There’s no way you can get your marketing absolutely perfect the first time
You do the best you can with the information and resources you have. That’s all anyone can do. but when you get new information(your social media followers aren’t commenting on any of your cat pictures) you MUST change something. Even bigger issues like branding or your business name can become outdated if your business grows. But you mustn’t let your pride get in the way of your success.
The biggest issue perfectionists have is, we’re afraid to be wrong. I am too. I spend way to much time on some insignificant details when I could have just decided and put it out there with the intention of re-evaluating later. This sort of re-evaluate later theory is booming in the startup world. It allows you to be flexible and nimble so you can try, evaluate, change, and repeat.
But instead, we spend excessive amounts of time and money making it ‘perfect'(even though it’s probably far from it) but we spent so much time and it’s the best we could do right? And if it was perfect, then we can’t change it. Because if we change it, it means our best effort was wrong, and our pride and ego are challenged.
Change is now a requirement to success
Earlier years might have been a little bit slower. The introduction of the fax machine was revolutionary, but how many innovations popped up completely changing businesses around that time? Not many. We have innovations more impactful than the fax machine happening every month all around the world. Staying on top of what’s new in technology is a full time job in itself let alone learning how to use any of it.

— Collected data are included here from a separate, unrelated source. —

(* ===== verification/ApkRepo.v ===== *)
(** The generator of personal apk repositories and the enumeration of an apk mirror
    (internal/mod/ecosystem/apk/gen.go and apk.go): an index for each architecture, in
    two gzip members where it is signed; and the paths and digests that a mirror reads
    from it. *)
From S2P Require Import Prelude GoStr Domain Port RepoWrites CacheEngine Adapter XbpsIndex XbpsPackage XbpsRepo AptStanza PacmanDb PacmanRepo ApkPackage ApkIndex.
Local Open Scope Z_scope.

(** * The generator (gen.go) *)
Definition Name : string := "apk".
Definition apkKeyID : string := "khrazhevnik.rsa.pub".
Definition archNoarch : string := "noarch".
(** The directory of a path, its file, and whether the directory is one segment. *)
Definition splitArchDir (p : string) : string * string * bool :=
  match cut_last "/" p with None => ("", p, false) | Some (dir, file) => (dir, file, no_sep "/" dir) end.
Definition ValidateObjectPath (p : string) : option error :=
  if negb (has_suffix p ".apk") then Some (ValidationError "путь apk-репо" p "неизвестное расширение (ожидалось .apk)")
  else
    let '(dir, file, ok) := splitArchDir p in
    if negb ok || String.eqb dir "" || String.eqb file "" then Some (ValidationError "путь apk-репо" p "пакет кладётся в каталог своей архитектуры: <arch>/<файл>.apk") else None.
Definition apkFamily (p : string) : option string :=
  let name := base_name p in if negb (has_suffix name ".apk") then None else pkgFamily (trim_suffix name ".apk").
Example apk_paths : apkFamily "/v3.20/main/x86_64/py3-pip-25.1.1-r0.apk" = Some "py3-pip" ∧ apkFamily "x86_64/apkindex.tar.gz" = None ∧
  ValidateObjectPath "x86_64/a-1-r0.apk" = None ∧ is_Some (ValidateObjectPath "a-1-r0.apk") ∧ is_Some (ValidateObjectPath "x/y/a-1-r0.apk") ∧ is_Some (ValidateObjectPath "/a.apk").
Proof. split_and!; [vm_compute; reflexivity..|eexists; vm_compute; reflexivity|eexists; vm_compute; reflexivity|eexists; vm_compute; reflexivity]. Qed.
Record indexEntry := mk_indexEntry { en_arch : string; en_dir : string; en_text : string }.
(** What a package adds to the index, and the text of each architecture. *)
Definition add_entry (st : gmap string string * list string) (e : indexEntry) : gmap string string * list string :=
  let '(groups, archs) := st in
  if String.eqb (en_arch e) "" || negb (String.eqb (en_dir e) (en_arch e)) then st
  else match groups !! en_arch e with
  | Some buf => (<[en_arch e := buf +:+ en_text e]> groups, archs)
  | None => (<[en_arch e := en_text e]> groups, archs ++ [en_arch e])
  end.
Definition index_text (groups : gmap string string) (arch : string) : string :=
  default "" (groups !! arch) +:+ (if String.eqb arch archNoarch then "" else default "" (groups !! archNoarch)).
Definition tarHeaderSize : Z := 512.
Definition paddedTarSize (n : Z) : Z := if n =? 0 then 0 else (n + tarHeaderSize - 1) / tarHeaderSize * tarHeaderSize.
Fixpoint zeros (n : nat) : string := match n with O => "" | S n => String (byte 0) (zeros n) end.
Section generator.
  Context {S : Type} `{Storage S}.
  (** The reader of packages (see ApkPackage), with the answers of [ctx.Err()]; the
      writer of a tar of one file, with its end; gzip; the digest; the subscriber. *)
  Context (read_package : (nat → nat → option error) → string → res (PkgInfo * string)) (tar_file : string → string → res string) (gzip : string → res string)
    (sha1 : string → string) (rsa : option (string → res string)) (ctx_Err : nat → nat → nat → option error).
Definition tarEntryBytes (name content : string) : res string :=
  match tar_file name content with
  | Err e => Err e
  | Ok raw =>
      let off := tarHeaderSize + paddedTarSize (len content) in
      if negb (len raw =? off + 2 * tarHeaderSize) then Err (Text ("apk.apkindex: неожиданный размер tar-члена: " +:+ fmt_int (len raw) +:+ ", хочу " +:+ fmt_int (off + 2 * tarHeaderSize)))
      else Ok (substr 0 off raw)
  end.
Definition buildAPKINDEXTarGz (indexText : string) : res string :=
  match tarEntryBytes "APKINDEX" indexText with Err e => Err e | Ok raw => gzip (raw +:+ zeros 1024) end.
Definition sign_member : string := ".SIGN.RSA." +:+ apkKeyID.
Definition buildSignatureTarGz (sig : string) : res string :=
  match tarEntryBytes sign_member sig with Err e => Err e | Ok raw => gzip raw end.
Definition buildIndex (indexText : string) : res string :=
  match buildAPKINDEXTarGz indexText with
  | Err e => Err e
  | Ok body =>
      match rsa with
      | None => Ok body
      | Some SignSHA1DigestInfo =>
          match SignSHA1DigestInfo (sha1 body) with
          | Err e => Err (Wrap "подпись индекса" e)
          | Ok sig => match buildSignatureTarGz sig with Err e => Err e | Ok head => Ok (head +:+ body) end
          end
      end
  end.
Definition collectApks (prefix : string) : St S (res (list string)) :=
  let listPrefix := prefix +:+ "/" in
  l ← List listPrefix;
  match l with
  | (_, Some e) => mret (Err (Wrap ("листинг " +:+ listPrefix) e))
  | (metas, None) => mret (Ok (merge_sort str_le (List.filter (λ k, has_suffix k ".apk") (mt_Key <$> metas))))
  end.
Definition entry_of (prefix apkKey body : string) (pi : PkgInfo) (sum : string) : indexEntry :=
  let filepath := trim_prefix apkKey (prefix +:+ "/") in
  mk_indexEntry (ap_Arch pi) (splitArchDir filepath).1.1 (writeAPKINDEXEntry pi (checksum_text sum) filepath (len body)).
Definition readIndexEntry (i : nat) (prefix apkKey : string) : St S (res indexEntry) :=
  obj ← Port.Get apkKey;
  match obj with
  | Err e => mret (Err e)
  | Ok (_, body) => mret match read_package (λ m, ctx_Err i (1 + m)) body with Err e => Err e | Ok (pi, sum) => Ok (entry_of prefix apkKey body pi sum) end
  end.
Fixpoint readEntries (i : nat) (prefix : string) (keys : list string) (st : gmap string string * list string) : St S (res (gmap string string * list string)) :=
  match keys with
  | [] => mret (Ok st)
  | key :: keys =>
      match ctx_Err i 0 0 with
      | Some e => mret (Err e)
      | None =>
          r ← readIndexEntry i prefix key;
          match r with
          | Err e => mret (Err (Wrap ("apk.gen: " +:+ key) e))
          | Ok entry => readEntries (1 + i) prefix keys (add_entry st entry)
          end
      end
  end%nat.
Definition index_key (prefix arch : string) : string := prefix +:+ "/" +:+ arch +:+ "/apkindex.tar.gz".
Fixpoint writeIndexes (prefix : string) (groups : gmap string string) (archs : list string) : St S (option error) :=
  match archs with
  | [] => mret None
  | arch :: archs =>
      match buildIndex (index_text groups arch) with
      | Err e => mret (Some (Wrap ("apk.gen: сборка APKINDEX.tar.gz (" +:+ arch +:+ ")") e))
      | Ok indexGz =>
          e ← writeAtomic (index_key prefix arch) indexGz;
          match e with Some e => mret (Some (Wrap ("apk.gen: APKINDEX.tar.gz (" +:+ arch +:+ ")") e)) | None => writeIndexes prefix groups archs end
      end
  end.
(** The reports of progress and the log are left out. *)
Definition GenerateIndexes (repo : Repo) : St S (option error) :=
  if negb (String.eqb (repo_Ecosystem repo) Name) then mret (Some (UnsupportedError "apk.gen" ("экосистема " +:+ repo_Ecosystem repo +:+ " ≠ apk")))
  else
    let prefix := RepoPrefix repo in
    keys ← collectApks prefix;
    match keys with
    | Err e => mret (Some (Wrap "apk.gen: enumerate" e))
    | Ok apkKeys =>
        r ← readEntries 0 prefix apkKeys (∅, []);
        match r with
        | Err e => mret (Some e)
        | Ok (groups, archs) => writeIndexes prefix groups (merge_sort str_le archs)
        end
    end.
End generator.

Our fast paced economy where businesses go from an office in a garage to billion dollar acquisition in 5 to 7 years means that the time of planning and perfecting before you get it out there is done. You need to finish what you’re working on and get it out as soon as possible and stop spending money on it. The double plus side is later you’ll be able to spend less money more effectively on your changes because you will have more insights to what works and what doesn’t.
The 4 Tip Summary:
- Technology has given rise to easily manipulated business aspects so make use of it.
- Know what ‘good enough’ is to get your product or strategy out the door so you’re not too over-invested emotionally to change it later.
- Change is not defeat. Your ego might take a hit, but all the necessary tasks in life are hard.
- You must change if you want to keep up with the accelerating businesses whizzing by you.